Toute analyse des rapports entre le fait religieux
et la société comme toute réflexion
sur le concept de la laïcité relève, à cause
de la multiplicité de ses implications, d’une
pluralité d’approches, juridique, sociologique
et politique, mais aussi philosophique, théologique
et historique, cette dernière n’étant
pas la moins éclairante. Seule en effet la connaissance
des origines et des antécédents permet de comprendre
la pérennité de certaines attitudes d’esprit,
la persistance de tels jugements, voire l’archaïsme
de certaines positions. La démarche historienne présente
aussi l’avantage de dévoiler l’ampleur
des changements qui ont affecté tant l’idée
de la laïcité que sa pratique et elle en propose
des explications. Sans ce regard sur la longue durée
comment comprendrait-on par exemple que l’Église
de France puisse aujourd’hui dire qu’elle s’accommode
d’une loi, celle de séparation des Églises
et de l’État, dans laquelle elle voyait lors
de son adoption une initiative visant à sa destruction
et qui a fait alors l’objet de deux encycliques pontificales
qui en condamnaient absolument et l’inspiration et
les dispositions ? Autre exemple de ces changements d’appréciation
: la permutation des positions entre catholiques et protestants.
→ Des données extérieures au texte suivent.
Lemma parse_template_arg_good c (F : Prop) :
  (F -> 4 * length (inp c) + 2 <= f)%nat -> good c 1 F (parse_template_arg rec c).
Proof.
  intros. unfold parse_template_arg. destruct (peek c =c "L") eqn:E1; cbn [orb].
  { apply raw_template_arg_good. eauto with demangle. }
  destruct (peek c =c "X") eqn:E2.
  { apply raw_template_arg_good. eauto with demangle. }
  apply rec_from; [done | cbn; lia | flia].
Qed.

Lemma template_loop_good first c :
  good c 0 (need (TemplateLoop first) (length (inp c)) <= S f)%nat (template_loop rec first c).
Proof.
  unfold template_loop. destruct (at_end c); [good_leaf|].
  eapply good_bind; [by apply separator_good | exact id | intros].
  eapply good_bind; [apply parse_template_arg_good | exact id | intros]; [flia|].
  apply rec_from; [done | cbn; lia | flia].
Qed.

Lemma parse_template_args_good c :
  good c 1 (need TemplateArgs (length (inp c)) <= S f)%nat (parse_template_args rec c).
Proof.
  unfold parse_template_args.
  eapply good_bind; [by apply good_match | exact id | intros].
  eapply good_bind; [by apply good_put | exact id | intros].
  rec_bind.
  eapply good_bind; [by apply good_match | exact id | intros].
  eapply good_from; [by apply good_put | done | lia | exact id].
Qed.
Si les premiers ne demandent plus l’abrogation de ladite
loi, les Réformés, qui avaient alors applaudi à une
initiative qui achevait de les émanciper de l’hégémonie
de l’Église dominante, se plaignent aujourd’hui
de certaines limitations qu’elle impose à leurs
activités et souhaitent qu’y soient apportées
des modifications. C’est qu’en un siècle
tout ou presque a changé ; la composition du paysage
religieux, le système de concepts et de valeurs dans
lequel s’enracine l’idée de laïcité,
la pratique administrative, sans parler de l’évolution
des esprits y compris chez les catholiques. De ces changements,
le jugement sur la laïcité doit tenir compte.
En conséquence, si l’on conçoit bien
que pour éviter de rouvrir des controverses heureusement
apaisées on puisse souhaiter ne pas remettre en question
le texte de 1905, on ne doit pas pour autant en faire une
lecture fondamentaliste et s’attacher religieusement à son
interprétation première : on doit témoigner
du même attachement à l'ensemble des dispositions
qui en un siècle sont venues progressivement orienter
l’application, parfois infléchir l’orientation
et proposer des solutions inédites aux questions nouvelles.
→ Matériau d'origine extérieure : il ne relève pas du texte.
(* ===== verification/DemangleSpec.v ===== *)
(** What the demangler prints.

    Names and types form a small syntax with a printer [show_*], and with the
    encoder [mangle] of the C++ ABI (Itanium): every scope, template and
    compound type is entered in a table, and one that is there already is
    written as a reference [S_], [S0_], ...  [demangle] of an encoding without
    references is the printed text; [spell_*] is the encoding without a table.
    The rest of the file runs the demangler on names outside that fragment,
    references among them, which it gets wrong. *)
From S2P Require Import Prelude Text Demangle DemangleParse.

(** * Names and types *)

Definition ident := list ascii.

Inductive ty :=
| Builtin (a : ascii)
| Pointer (t : ty)
| LvalueRef (t : ty)
| RvalueRef (t : ty)
| Const (t : ty)
| Class (n : name)
with name :=
| Last (i : ident) (a : args)
| Scope (i : ident) (a : args) (n : name)
with args :=
| NoArgs
| Args (t : ty) (a : args).

Definition is_nil (a : args) : bool := match a with NoArgs => true | _ => false end.

Definition spell_ident (i : ident) : list ascii := decimal (Z.of_nat (length i)) ++ i.

Fixpoint spell_ty (t : ty) : list ascii :=
  match t with
  | Builtin a => [a]
  | Pointer t => "P"%char :: spell_ty t
  | LvalueRef t => "R"%char :: spell_ty t
  | RvalueRef t => "O"%char :: spell_ty t
  | Const t => "K"%char :: spell_ty t
  | Class n => "N"%char :: spell_name n ++ ["E"%char]
  end
with spell_name (n : name) : list ascii :=
  match n with
  | Last i a => spell_ident i ++ (if is_nil a then [] else "I"%char :: spell_args a ++ ["E"%char])
  | Scope i a n =>
      spell_ident i ++ (if is_nil a then [] else "I"%char :: spell_args a ++ ["E"%char])
      ++ spell_name n
  end
with spell_args (a : args) : list ascii :=
  match a with
  | NoArgs => []
  | Args t a => spell_ty t ++ spell_args a
  end.

Definition comma (first : bool) : list ascii := if first then [] else txt ", ".

Fixpoint show_ty (t : ty) : list ascii :=
  match t with
  | Builtin a => default [] (builtin_text a)
  | Pointer t => show_ty t ++ txt "*"
  | LvalueRef t => show_ty t ++ txt "&"
  | RvalueRef t => show_ty t ++ txt "&&"
  | Const t => txt "const " ++ show_ty t
  | Class n => show_name n
  end
with show_name (n : name) : list ascii :=
  match n with
  | Last i a => i ++ (if is_nil a then [] else txt "<" ++ show_args true a ++ txt ">")
  | Scope i a n =>
      i ++ (if is_nil a then [] else txt "<" ++ show_args true a ++ txt ">")
      ++ txt "::" ++ show_name n
  end
with show_args (first : bool) (a : args) : list ascii :=
  match a with
  | NoArgs => []
  | Args t a => comma first ++ show_ty t ++ show_args false a
  end.

(** An identifier of at most 999999999 characters that does not start with a
    digit and is not one of the two names printed otherwise. *)
Definition ident_ok (i : ident) : bool :=
  match i with
  | [] => false
  | a :: _ => negb (is_digit a)
  end
  && forallb (fun a => negb (a =c NUL)) i
  && (Z.of_nat (length i) <=? 999999999)
  && negb (bool_decide (i = txt "_GLOBAL__N_1"))
  && negb (bool_decide (i = txt "__1")).

Fixpoint ty_ok (t : ty) : bool :=
  match t with
  | Builtin a => match builtin_text a with Some _ => true | None => false end
  | Pointer t | LvalueRef t | RvalueRef t | Const t => ty_ok t
  | Class n => name_ok n
  end
with name_ok (n : name) : bool :=
  match n with
  | Last i a => ident_ok i && args_ok a
  | Scope i a n => ident_ok i && args_ok a && name_ok n
  end
with args_ok (a : args) : bool :=
  match a with
  | NoArgs => true
  | Args t a => ty_ok t && args_ok a
  end.

Scheme ty_mut := Induction for ty Sort Prop
with name_mut := Induction for name Sort Prop
with args_mut := Induction for args Sort Prop.
Combined Scheme syntax_ind from ty_mut, name_mut, args_mut.

(** A function: its qualified name and its parameter types. *)
Definition spell (n : name) (ps : args) : list ascii :=
  txt "_ZN" ++ spell_name n ++ txt "E" ++ spell_args ps.

Definition show (n : name) (ps : args) : list ascii :=
  show_name n ++ txt "(" ++ show_args true ps ++ txt ")".

(** * Output steps *)

(** From [c] to [c'] the parser consumed the input up to [rest] and wrote [t]. *)
Record wrote (c : Ctx) (t rest : list ascii) (c' : Ctx) : Prop := {
  wr_inp : inp c' = rest;
  wr_out : out c' = (out c + length t)%nat;
  wr_end : out_end c' = out_end c;
  wr_mem : mem c' = list_inserts (out c) t (mem c);
}.

(** Room for [t]. *)
Definition room (c : Ctx) (t : list ascii) : Prop :=
  (out c + length t <= out_end c <= length (mem c))%nat.

Lemma wrote_trans c t rest c1 t' rest' c2 :
  wrote c t rest c1 -> wrote c1 t' rest' c2 -> wrote c (t ++ t') rest' c2.
Proof.
  intros [I1 O1 E1 M1] [I2 O2 E2 M2]. split; [done | | congruence |].
  - rewrite O2, O1, length_app. lia.
  - rewrite M2, M1, O1, list_inserts_app_l. f_equal. lia.
Qed.

Lemma wrote_room c t rest c1 t' :
  wrote c t rest c1 -> room c (t ++ t') -> room c1 t'.
Proof.
  intros [I1 O1 E1 M1]. unfold room. rewrite O1, E1, M1, length_inserts, length_app. lia.
Qed.

Lemma room_l c t t' : room c (t ++ t') -> room c t.
Proof. unfold room. rewrite length_app. lia. Qed.

Lemma wrote_nil c : wrote c [] (inp c) c.
Proof. split; [done | cbn; lia | done | done]. Qed.

Lemma wrote_adv c a l : inp c = a :: l -> wrote c [] l (adv c).
Proof. intros Hi. unfold adv. rewrite Hi. split; cbn; [done | lia | done | done]. Qed.

Lemma wrote_put c a :
  room c [a] -> exists c', put c a = (true, c') /\ wrote c [a] (inp c) c'.
Proof.
  unfold room. cbn. intros Hr. unfold put. destruct (_ <=? _)%nat eqn:E.
  { apply Nat.leb_le in E. lia. }
  eexists. split; [done|]. split; cbn; [done | lia | done | done].
Qed.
Etapes historiques d’une évolution
vers la conciliation et la concorde
C’est cette évolution qui explique que la loi
de Séparation puisse aujourd’hui être
tenue pour un texte de conciliation et interprétée
comme ayant contribué à la concorde. Ce n’était
pas tout à fait la lecture qu’en ont faite sur
le moment les contemporains, d’un côté comme
de l’autre. Par quel processus singulier a-t-on pu
passer d’une interprétation à l’autre
? C’est toute l’histoire de l’évolution
de la laïcité comme idée et comme pratique
et que, en 1905, les catholiques ne pouvaient évidemment
pressentir. Sur le moment ils trouvaient dans le texte comme
dans le contexte plus d’une raison d’y voir le
point d’orgue du conflit qui opposait la République à l’Église.
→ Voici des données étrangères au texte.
(* ===== verification/RuntimeMem.v ===== *)
(** The memory functions that the compiler calls (runtime/memory.cpp). *)
From S2P Require Import Prelude Bytes.

(** * Loops

    Counting up and counting down over [count] bytes. *)

Definition copy_up (dst src count : Z) (m : bmem) : bmem :=
  for_z 0 count (fun index m => aset m (dst + index) (aget m (src + index))) m.

(** [for (index = count; index > 0; --index) dst[index - 1] = src[index - 1];] *)
Fixpoint copy_down (dst src : Z) (count : nat) (m : bmem) : bmem :=
  match count with
  | O => m
  | S index =>
      copy_down dst src index (aset m (dst + Z.of_nat index) (aget m (src + Z.of_nat index)))
  end.

Definition memcpy (dst src count : Z) (m : bmem) : bmem := copy_up dst src count m.

Definition memset (dst value count : Z) (m : bmem) : bmem :=
  for_z 0 count (fun index m => aset m (dst + index) (wrap 8 value)) m.

Definition memmove (dst src count : Z) (m : bmem) : bmem :=
  if dst <? src then copy_up dst src count m
  else if src <? dst then copy_down dst src (Z.to_nat count) m
  else m.

(** * Specifications *)

(** [m'] is [m] with the [count] bytes that were at [src] in [m] at [dst]. *)
Definition copied (dst src count : Z) (m m' : bmem) : Prop :=
  forall a, aget m' a = if (dst <=? a) && (a <? dst + count) then aget m (src + (a - dst))
                        else aget m a.

Lemma in_range lo a hi : (lo <=? a) && (a <? hi) = bool_decide (lo <= a < hi).
Proof. symmetry. destruct (bool_decide _) eqn:E.
  - apply bool_decide_eq_true in E. symmetry. apply andb_true_iff. lia.
  - apply bool_decide_eq_false in E. symmetry. apply andb_false_iff. lia.
Qed.

(** Bytes that a loop reads later must not have been overwritten. *)
Lemma copy_up_spec dst src count m :
  0 <= count -> dst <= src \/ src + count <= dst -> copied dst src count m (copy_up dst src count m).
Proof.
  intros Hc Hd. unfold copy_up.
  apply (for_z_inv (fun k m' => copied dst src k m m')); [done | |].
  - intros a. destruct (_ && _) eqn:E; [|done]. bool_to_prop. lia.
  - intros i t Hi Ht a. destruct (decide (a = dst + i)) as [-> | Hne].
    + rewrite aget_aset_eq, Ht.
      replace ((dst <=? dst + i) && (dst + i <? dst + (i + 1))) with true by lia.
      destruct (_ && _) eqn:E; bool_to_prop; [lia|]. f_equal. lia.
    + rewrite aget_aset_ne, Ht by done.
      by replace ((dst <=? a) && (a <? dst + (i + 1))) with ((dst <=? a) && (a <? dst + i)) by lia.
Qed.

Lemma copy_down_spec dst src n : forall m,
  src <= dst -> copied dst src (Z.of_nat n) m (copy_down dst src n m).
Proof.
  induction n as [|n IH]; intros m Hd a; cbn [copy_down]; rewrite in_range.
  { rewrite bool_decide_eq_false_2; [done | lia]. }
  rewrite (IH _ Hd a), in_range. destruct (decide (a = dst + Z.of_nat n)) as [-> | Hne].
  - rewrite bool_decide_eq_false_2, bool_decide_eq_true_2, aget_aset_eq by lia. f_equal. lia.
  - rewrite (bool_decide_ext (dst <= a < dst + Z.of_nat n) (dst <= a < dst + Z.of_nat (S n))) by lia.
    case_bool_decide; rewrite aget_aset_ne; [done | lia | done | done].
Qed.

(** [memmove] copies the bytes that were at the source before the call, for all
    sources and destinations, overlapping or not, and changes nothing else. *)
Theorem memmove_spec dst src count m :
  0 <= count -> copied dst src count m (memmove dst src count m).
Proof.
  intros Hc. unfold memmove. destruct (dst <? src) eqn:E1; bool_to_prop.
  - apply copy_up_spec; lia.
  - destruct (src <? dst) eqn:E2; bool_to_prop.
    + rewrite <- (Z2Nat.id count) at 1 by lia. apply copy_down_spec. lia.
    + intros a. assert (src = dst) as -> by lia. case_match; [|done]. f_equal. lia.
Qed.

(** [memcpy] does the same when the regions do not overlap, and [memset] fills
    exactly its bytes with the low byte of its value. *)
Theorem memcpy_memset_spec dst src count value m :
  0 <= count -> src + count <= dst \/ dst + count <= src ->
  copied dst src count m (memcpy dst src count m) /\
  forall a, aget (memset dst value count m) a =
    if (dst <=? a) && (a <? dst + count) then wrap 8 value else aget m a.
Proof.
  intros Hc Hd. split; [apply copy_up_spec; lia|].
  apply (for_z_inv (fun k m' => forall a, aget m' a =
    if (dst <=? a) && (a <? dst + k) then wrap 8 value else aget m a)); [done | |].
  - intros a. destruct (_ && _) eqn:E; [|done]. bool_to_prop. lia.
  - intros i t Hi Ht a. destruct (decide (a = dst + i)) as [-> | Hne].
    + rewrite aget_aset_eq.
      by replace ((dst <=? dst + i) && (dst + i <? dst + (i + 1))) with true by lia.
    + rewrite aget_aset_ne, Ht by done.
      by replace ((dst <=? a) && (a <? dst + (i + 1))) with ((dst <=? a) && (a <? dst + i)) by lia.
Qed.

Definition demo_memory : bmem := aset (aset (aset (afill 0) 0 1) 1 2) 2 3.

Lemma memmove_spec_witness : copied 1 0 3 demo_memory (memmove 1 0 3 demo_memory).
Proof. apply memmove_spec. lia. Defined.

Lemma memcpy_memset_spec_witness :
  copied 8 0 3 demo_memory (memcpy 8 0 3 demo_memory) /\
  forall a, aget (memset 8 255 3 demo_memory) a =
    if (8 <=? a) && (a <? 8 + 3) then wrap 8 255 else aget demo_memory a.
Proof. apply memcpy_memset_spec; lia. Defined.

(** On overlapping regions with the destination above, [memcpy] repeats the first
    bytes where [memmove] keeps them. *)
Example memcpy_overlap :
  map (aget (memcpy 1 0 3 demo_memory)) [0; 1; 2; 3] = [1; 1; 1; 1] /\
  map (aget (memmove 1 0 3 demo_memory)) [0; 1; 2; 3] = [1; 1; 2; 3].
Proof. vm_compute. done. Qed.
Au reste dans la majorité qui vota la séparation,
plus d’un, convaincu que l’Église ne maintenait
son influence sur la société que grâce
au soutien de la puissance publique, escomptait de la rupture
définitive des liens qui les unissaient son dépérissement
et à terme sa disparition.
Interprétant le texte à la lumière
du contexte, les contemporains y voient naturellement le
dernier maillon de la longue chaîne de textes qui traduisaient
dans la législation la volonté persévérante
de soustraire à la tutelle de l’Église
l’État et l’enseignement, la société civile
et ses institutions, les comportements collectifs et les
conduites individuelles. Cette dernière initiative
paraissait bien donner le coup de grâce à tout
espoir de fonder des relations apaisées entre le catholicisme
et la société moderne.
Les catholiques trouvent aussi dans les circonstances des
raisons de voir dans ce texte une agression de plus. La loi
met unilatéralement fin à un régime
qui avait naguère été instauré par
une négociation bilatérale entre la République
française et le Saint-Siège. La nouvelle loi
n’a pas fait l’objet de pourparlers avec le Vatican,
la France ayant même rompu les relations diplomatiques.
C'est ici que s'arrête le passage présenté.